Your task: Would it be possible to quote, exactly and in full, the lines from the one with "wire_codec_laws to_vec to_vec_line" through the end of the entries below?

Source data:

Lemma messages_wire_laws : wire_laws (anthropic_event_wires to_vec) messages_closing messages_ready.
Proof.
  split.
  - intros c error [Ht Hv].
    unfold anthropic_event_wires, ac_failed, ac_validate_context_once, st_bind, st_get, st_lift, st_mod, st_ret.
    rewrite Ht, Hv. destruct (ac_context_validated c); cbn; eexists _, [_]; (split; [reflexivity|]);
      by apply (ends_named_one _ "error") with (pre := []).
  - unfold anthropic_event_wires, ac_completed. apply yields_then. intros c.
    destruct (ac_terminal c); [apply yields_err|]. do 5 (apply yields_then; intros ?). apply yields_ret.
    by apply (ends_named_one _ "message_stop") with (pre := []).
  - intros event Ho. by apply yields_message_event.
  - intros c c' event r Ho Hr Hw. eapply messages_ready_key; [|exact Hr].
    pose proof (keeps_message_event event Ho c) as Hk. by rewrite Hw in Hk.
  - intros c c' e Hr Hw. eapply messages_ready_key; [|exact Hr]. by eapply clean_message_completed.
Qed.

#[global] Instance messages_client_codec : ClientCodec AnthropicCodec := anthropic_encode_event to_vec.

#[global] Instance messages_codec_laws : ClientCodecLaws AnthropicCodec :=
  wire_codec_laws to_vec to_vec_line (anthropic_event_wires to_vec) messages_closing messages_ready
    messages_wire_laws.
End Messages.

Task answer:
  wire_codec_laws to_vec to_vec_line (anthropic_event_wires to_vec) messages_closing messages_ready
    messages_wire_laws.
End Messages.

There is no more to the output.